THE TASK:
Pull out every line below that contains the word "flow".

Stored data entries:
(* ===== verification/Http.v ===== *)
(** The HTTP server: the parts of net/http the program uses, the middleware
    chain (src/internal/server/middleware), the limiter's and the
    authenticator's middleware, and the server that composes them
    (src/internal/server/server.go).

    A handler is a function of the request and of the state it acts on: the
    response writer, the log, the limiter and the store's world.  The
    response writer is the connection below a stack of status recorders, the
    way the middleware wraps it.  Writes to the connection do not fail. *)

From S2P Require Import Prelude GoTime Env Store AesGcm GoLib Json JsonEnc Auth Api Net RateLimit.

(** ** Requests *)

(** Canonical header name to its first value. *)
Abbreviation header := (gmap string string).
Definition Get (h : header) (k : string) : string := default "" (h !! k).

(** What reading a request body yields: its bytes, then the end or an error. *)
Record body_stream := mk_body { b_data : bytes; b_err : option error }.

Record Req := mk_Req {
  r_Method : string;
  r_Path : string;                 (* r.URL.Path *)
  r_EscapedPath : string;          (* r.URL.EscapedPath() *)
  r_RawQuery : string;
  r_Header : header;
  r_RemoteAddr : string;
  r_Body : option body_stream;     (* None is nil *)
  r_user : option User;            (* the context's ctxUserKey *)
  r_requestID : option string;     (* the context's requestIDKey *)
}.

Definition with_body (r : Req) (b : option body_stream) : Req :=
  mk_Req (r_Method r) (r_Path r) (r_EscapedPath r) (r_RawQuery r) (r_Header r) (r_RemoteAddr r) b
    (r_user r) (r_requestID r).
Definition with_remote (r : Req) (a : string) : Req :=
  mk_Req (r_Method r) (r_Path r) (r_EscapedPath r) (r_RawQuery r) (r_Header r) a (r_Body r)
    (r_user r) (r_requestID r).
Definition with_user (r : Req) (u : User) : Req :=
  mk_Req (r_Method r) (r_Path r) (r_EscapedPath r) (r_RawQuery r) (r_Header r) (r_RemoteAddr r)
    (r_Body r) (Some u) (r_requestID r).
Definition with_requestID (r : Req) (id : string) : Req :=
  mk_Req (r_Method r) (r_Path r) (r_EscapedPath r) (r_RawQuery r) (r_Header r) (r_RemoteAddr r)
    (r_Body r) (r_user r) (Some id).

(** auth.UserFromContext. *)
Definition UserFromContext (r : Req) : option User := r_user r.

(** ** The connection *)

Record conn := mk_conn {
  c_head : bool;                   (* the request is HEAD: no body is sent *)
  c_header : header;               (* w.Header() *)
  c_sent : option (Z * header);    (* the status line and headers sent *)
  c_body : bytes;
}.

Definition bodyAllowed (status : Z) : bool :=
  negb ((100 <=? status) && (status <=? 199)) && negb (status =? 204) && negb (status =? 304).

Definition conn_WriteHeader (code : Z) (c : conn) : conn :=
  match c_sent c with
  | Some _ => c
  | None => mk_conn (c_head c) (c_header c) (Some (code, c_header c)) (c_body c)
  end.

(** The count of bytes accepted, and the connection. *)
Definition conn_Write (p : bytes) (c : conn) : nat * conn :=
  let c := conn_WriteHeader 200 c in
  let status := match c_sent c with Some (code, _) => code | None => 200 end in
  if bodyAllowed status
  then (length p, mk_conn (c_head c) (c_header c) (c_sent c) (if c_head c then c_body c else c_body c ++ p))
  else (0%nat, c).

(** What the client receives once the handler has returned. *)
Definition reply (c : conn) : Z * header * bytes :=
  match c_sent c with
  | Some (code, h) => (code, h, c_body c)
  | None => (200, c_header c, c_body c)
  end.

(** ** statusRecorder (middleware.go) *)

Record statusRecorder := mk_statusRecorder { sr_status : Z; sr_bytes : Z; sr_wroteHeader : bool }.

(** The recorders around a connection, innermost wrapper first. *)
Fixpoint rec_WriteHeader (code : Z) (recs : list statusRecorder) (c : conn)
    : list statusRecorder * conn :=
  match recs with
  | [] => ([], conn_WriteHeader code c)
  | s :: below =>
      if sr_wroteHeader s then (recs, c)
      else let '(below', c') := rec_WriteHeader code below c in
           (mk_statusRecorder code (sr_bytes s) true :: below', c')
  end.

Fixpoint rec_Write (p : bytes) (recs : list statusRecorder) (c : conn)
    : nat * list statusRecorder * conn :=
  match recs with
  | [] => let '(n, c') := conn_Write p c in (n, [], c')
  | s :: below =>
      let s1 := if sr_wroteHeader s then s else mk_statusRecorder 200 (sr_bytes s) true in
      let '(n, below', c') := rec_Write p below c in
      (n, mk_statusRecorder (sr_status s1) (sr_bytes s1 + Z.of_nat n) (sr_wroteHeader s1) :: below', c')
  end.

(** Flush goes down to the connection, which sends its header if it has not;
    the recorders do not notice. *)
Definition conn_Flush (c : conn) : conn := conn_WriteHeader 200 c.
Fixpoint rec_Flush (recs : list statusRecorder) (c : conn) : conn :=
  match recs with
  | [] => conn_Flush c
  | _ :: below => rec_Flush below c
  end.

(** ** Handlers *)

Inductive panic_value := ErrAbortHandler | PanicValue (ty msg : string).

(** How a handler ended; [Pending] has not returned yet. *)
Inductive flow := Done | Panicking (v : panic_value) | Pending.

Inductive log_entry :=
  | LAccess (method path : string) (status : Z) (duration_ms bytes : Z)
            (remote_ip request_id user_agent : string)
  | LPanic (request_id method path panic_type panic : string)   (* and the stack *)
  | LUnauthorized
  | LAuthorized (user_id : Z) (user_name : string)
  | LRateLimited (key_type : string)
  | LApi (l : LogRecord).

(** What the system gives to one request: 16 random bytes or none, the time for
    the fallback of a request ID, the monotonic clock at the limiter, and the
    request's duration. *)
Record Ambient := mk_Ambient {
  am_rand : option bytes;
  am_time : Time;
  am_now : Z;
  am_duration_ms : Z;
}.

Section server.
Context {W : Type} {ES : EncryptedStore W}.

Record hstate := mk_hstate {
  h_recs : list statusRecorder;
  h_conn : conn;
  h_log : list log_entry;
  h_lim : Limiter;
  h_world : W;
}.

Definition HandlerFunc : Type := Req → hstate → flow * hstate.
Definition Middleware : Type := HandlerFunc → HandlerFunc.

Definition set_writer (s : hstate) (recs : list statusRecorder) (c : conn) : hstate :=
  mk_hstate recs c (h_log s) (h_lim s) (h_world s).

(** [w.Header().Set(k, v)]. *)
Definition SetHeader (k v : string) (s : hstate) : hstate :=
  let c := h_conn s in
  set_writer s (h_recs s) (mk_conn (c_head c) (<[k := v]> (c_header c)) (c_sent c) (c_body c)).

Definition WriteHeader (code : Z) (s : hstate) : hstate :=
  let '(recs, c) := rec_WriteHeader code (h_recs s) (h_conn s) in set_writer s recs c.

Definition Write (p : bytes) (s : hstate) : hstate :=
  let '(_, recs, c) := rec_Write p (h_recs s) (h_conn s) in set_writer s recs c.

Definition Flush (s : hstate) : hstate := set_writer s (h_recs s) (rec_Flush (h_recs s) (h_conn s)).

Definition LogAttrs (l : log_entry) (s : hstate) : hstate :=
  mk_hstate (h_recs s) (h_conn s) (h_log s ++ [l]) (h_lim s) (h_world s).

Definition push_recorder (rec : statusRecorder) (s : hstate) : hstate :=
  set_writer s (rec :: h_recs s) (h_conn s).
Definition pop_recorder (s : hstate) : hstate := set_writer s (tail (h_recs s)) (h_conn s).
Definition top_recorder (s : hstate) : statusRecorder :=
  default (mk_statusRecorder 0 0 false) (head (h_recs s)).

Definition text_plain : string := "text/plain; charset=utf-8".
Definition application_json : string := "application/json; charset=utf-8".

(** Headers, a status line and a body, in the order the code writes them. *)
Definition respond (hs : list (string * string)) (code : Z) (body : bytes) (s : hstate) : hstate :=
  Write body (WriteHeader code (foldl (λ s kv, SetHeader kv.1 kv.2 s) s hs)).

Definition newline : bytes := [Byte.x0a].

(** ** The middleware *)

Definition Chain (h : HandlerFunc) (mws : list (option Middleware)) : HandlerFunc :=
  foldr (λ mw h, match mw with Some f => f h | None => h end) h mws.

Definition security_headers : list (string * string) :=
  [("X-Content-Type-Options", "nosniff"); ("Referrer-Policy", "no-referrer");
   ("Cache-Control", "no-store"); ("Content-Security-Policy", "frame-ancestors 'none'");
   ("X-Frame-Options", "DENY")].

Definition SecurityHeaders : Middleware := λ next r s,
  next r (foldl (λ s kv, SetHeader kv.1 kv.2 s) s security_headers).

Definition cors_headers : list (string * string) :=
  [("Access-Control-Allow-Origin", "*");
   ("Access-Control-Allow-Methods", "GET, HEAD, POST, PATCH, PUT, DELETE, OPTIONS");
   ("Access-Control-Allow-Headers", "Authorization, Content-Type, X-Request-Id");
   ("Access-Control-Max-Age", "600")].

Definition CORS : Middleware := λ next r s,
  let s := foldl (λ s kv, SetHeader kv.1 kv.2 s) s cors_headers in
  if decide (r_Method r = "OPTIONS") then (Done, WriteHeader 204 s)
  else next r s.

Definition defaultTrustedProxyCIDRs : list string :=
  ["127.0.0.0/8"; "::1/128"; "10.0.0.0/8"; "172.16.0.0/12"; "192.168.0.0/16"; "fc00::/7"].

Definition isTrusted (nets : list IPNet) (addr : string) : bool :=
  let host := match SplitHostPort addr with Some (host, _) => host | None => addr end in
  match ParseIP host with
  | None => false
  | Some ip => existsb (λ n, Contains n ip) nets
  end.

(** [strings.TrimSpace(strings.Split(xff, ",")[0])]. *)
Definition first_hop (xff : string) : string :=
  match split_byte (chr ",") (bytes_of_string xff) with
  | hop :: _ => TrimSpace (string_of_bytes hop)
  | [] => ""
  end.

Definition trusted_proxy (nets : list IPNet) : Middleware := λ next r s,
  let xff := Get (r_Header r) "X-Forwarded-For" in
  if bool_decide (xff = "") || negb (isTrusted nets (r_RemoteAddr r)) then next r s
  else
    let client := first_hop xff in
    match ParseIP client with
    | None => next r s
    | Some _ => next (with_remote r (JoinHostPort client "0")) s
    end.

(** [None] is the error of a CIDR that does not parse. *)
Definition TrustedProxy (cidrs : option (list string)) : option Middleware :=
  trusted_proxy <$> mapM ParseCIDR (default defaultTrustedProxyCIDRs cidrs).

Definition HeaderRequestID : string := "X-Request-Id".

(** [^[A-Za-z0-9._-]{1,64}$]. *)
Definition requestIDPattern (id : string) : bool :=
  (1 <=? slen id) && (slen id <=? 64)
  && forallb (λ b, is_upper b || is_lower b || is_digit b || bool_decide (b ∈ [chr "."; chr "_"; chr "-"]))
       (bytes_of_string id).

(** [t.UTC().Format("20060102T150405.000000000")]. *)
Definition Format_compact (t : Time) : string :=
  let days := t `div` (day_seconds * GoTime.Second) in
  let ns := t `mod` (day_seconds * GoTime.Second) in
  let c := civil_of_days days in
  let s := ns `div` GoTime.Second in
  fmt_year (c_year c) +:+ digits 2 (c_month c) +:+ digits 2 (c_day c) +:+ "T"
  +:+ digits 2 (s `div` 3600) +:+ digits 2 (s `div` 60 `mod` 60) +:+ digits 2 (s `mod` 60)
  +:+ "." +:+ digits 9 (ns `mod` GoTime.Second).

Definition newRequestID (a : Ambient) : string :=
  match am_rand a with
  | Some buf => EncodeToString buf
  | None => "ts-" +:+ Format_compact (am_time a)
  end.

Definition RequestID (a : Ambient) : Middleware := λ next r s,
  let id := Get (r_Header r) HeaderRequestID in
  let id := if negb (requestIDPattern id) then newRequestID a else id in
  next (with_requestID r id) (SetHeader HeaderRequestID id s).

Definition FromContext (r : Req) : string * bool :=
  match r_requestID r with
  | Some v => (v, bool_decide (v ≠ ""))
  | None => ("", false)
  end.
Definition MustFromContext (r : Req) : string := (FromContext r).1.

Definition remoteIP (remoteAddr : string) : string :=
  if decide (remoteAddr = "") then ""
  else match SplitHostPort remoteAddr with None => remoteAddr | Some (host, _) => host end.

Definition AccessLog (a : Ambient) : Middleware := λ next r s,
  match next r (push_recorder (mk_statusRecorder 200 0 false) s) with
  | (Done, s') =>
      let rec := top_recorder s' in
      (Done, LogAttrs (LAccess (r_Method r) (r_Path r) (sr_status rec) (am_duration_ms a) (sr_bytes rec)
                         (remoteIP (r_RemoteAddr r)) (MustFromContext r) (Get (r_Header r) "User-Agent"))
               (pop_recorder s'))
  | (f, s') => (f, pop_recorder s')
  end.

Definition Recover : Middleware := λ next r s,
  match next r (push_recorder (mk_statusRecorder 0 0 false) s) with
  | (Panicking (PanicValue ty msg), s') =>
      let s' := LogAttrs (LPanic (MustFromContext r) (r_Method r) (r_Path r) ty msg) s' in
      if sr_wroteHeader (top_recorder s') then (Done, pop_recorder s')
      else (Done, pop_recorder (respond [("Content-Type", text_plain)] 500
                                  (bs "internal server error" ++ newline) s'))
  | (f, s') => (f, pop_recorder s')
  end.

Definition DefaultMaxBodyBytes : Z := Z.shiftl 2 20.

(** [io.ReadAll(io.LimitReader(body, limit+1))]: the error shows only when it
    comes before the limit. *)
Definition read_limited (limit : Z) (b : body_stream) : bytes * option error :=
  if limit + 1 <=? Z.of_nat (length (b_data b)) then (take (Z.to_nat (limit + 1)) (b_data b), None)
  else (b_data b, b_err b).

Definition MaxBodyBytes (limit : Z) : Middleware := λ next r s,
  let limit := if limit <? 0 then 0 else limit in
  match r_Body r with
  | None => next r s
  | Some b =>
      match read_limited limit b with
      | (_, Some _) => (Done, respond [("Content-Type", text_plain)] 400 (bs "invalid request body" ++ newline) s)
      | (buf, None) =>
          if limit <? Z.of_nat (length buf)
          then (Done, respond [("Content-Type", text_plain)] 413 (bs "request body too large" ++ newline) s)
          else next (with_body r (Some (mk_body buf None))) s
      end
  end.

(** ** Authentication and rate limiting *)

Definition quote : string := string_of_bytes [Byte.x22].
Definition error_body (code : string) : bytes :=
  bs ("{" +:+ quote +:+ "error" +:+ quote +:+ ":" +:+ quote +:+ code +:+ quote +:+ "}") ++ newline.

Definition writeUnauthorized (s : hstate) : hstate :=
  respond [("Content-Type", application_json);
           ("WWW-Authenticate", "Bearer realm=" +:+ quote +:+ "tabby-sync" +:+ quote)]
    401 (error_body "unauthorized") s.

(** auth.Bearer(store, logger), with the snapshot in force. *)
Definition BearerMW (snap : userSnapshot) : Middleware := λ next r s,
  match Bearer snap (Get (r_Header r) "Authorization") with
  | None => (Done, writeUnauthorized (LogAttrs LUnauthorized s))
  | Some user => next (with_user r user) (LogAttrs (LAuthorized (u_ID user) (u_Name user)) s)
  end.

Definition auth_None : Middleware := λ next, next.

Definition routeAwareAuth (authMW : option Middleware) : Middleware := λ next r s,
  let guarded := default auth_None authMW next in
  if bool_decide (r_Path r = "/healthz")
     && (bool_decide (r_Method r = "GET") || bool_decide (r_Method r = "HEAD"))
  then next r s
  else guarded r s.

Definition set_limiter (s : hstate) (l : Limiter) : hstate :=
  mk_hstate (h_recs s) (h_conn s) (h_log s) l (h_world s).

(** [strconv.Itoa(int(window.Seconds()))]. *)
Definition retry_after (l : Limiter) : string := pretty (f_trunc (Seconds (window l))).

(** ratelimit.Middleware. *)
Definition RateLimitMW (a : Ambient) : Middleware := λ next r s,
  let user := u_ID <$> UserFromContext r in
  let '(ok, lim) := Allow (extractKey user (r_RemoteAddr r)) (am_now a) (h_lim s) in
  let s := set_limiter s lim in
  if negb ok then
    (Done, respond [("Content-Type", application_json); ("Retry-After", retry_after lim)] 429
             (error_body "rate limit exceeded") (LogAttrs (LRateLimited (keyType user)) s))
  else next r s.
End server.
==
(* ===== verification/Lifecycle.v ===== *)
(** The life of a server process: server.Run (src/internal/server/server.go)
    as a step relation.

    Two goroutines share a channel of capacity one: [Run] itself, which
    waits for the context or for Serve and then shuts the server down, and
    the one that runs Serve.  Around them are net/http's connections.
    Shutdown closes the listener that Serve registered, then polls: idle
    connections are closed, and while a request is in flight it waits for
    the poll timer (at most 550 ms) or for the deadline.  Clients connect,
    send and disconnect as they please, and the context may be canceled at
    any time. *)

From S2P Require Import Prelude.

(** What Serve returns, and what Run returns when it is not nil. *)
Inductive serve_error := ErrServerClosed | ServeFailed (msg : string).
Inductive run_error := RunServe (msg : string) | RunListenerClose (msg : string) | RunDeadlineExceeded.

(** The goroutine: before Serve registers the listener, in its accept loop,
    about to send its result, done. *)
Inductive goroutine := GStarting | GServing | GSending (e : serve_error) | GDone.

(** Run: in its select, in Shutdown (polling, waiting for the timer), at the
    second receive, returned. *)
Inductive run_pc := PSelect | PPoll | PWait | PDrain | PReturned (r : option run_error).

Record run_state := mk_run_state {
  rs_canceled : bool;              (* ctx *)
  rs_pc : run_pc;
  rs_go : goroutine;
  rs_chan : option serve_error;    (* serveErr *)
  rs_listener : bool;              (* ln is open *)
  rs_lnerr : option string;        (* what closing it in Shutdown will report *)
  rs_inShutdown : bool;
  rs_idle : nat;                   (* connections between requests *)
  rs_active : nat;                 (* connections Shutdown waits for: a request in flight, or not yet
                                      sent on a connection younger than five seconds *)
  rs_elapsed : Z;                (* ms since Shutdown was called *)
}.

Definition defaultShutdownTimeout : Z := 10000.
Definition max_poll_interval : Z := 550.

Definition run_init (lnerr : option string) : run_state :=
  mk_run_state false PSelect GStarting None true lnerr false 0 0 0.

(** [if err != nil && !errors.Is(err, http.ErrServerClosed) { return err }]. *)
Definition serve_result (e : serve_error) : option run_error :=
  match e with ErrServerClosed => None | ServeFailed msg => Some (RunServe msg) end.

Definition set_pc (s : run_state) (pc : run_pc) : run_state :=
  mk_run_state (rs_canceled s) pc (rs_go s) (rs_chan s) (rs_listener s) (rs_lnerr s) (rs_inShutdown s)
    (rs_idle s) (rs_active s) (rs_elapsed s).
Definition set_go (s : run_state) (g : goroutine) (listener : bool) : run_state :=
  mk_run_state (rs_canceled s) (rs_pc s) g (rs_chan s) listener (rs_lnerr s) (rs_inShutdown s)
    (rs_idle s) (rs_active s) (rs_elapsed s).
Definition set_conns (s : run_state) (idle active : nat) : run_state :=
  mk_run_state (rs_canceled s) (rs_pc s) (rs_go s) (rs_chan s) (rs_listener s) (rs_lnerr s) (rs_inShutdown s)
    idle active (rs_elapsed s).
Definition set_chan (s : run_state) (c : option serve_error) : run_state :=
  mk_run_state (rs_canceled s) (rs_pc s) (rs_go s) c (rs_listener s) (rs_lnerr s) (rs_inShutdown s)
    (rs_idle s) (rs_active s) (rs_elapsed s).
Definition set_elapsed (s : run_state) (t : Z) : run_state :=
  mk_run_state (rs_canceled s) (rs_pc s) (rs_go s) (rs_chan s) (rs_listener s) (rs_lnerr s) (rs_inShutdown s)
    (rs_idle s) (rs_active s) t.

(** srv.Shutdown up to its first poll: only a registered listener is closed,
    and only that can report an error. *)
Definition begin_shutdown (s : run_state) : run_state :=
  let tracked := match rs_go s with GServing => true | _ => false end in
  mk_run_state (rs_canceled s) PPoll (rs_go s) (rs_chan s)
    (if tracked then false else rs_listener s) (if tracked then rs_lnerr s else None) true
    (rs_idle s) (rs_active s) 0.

RESULT FOR THIS TASK:
Inductive flow := Done | Panicking (v : panic_value) | Pending.
Definition HandlerFunc : Type := Req → hstate → flow * hstate.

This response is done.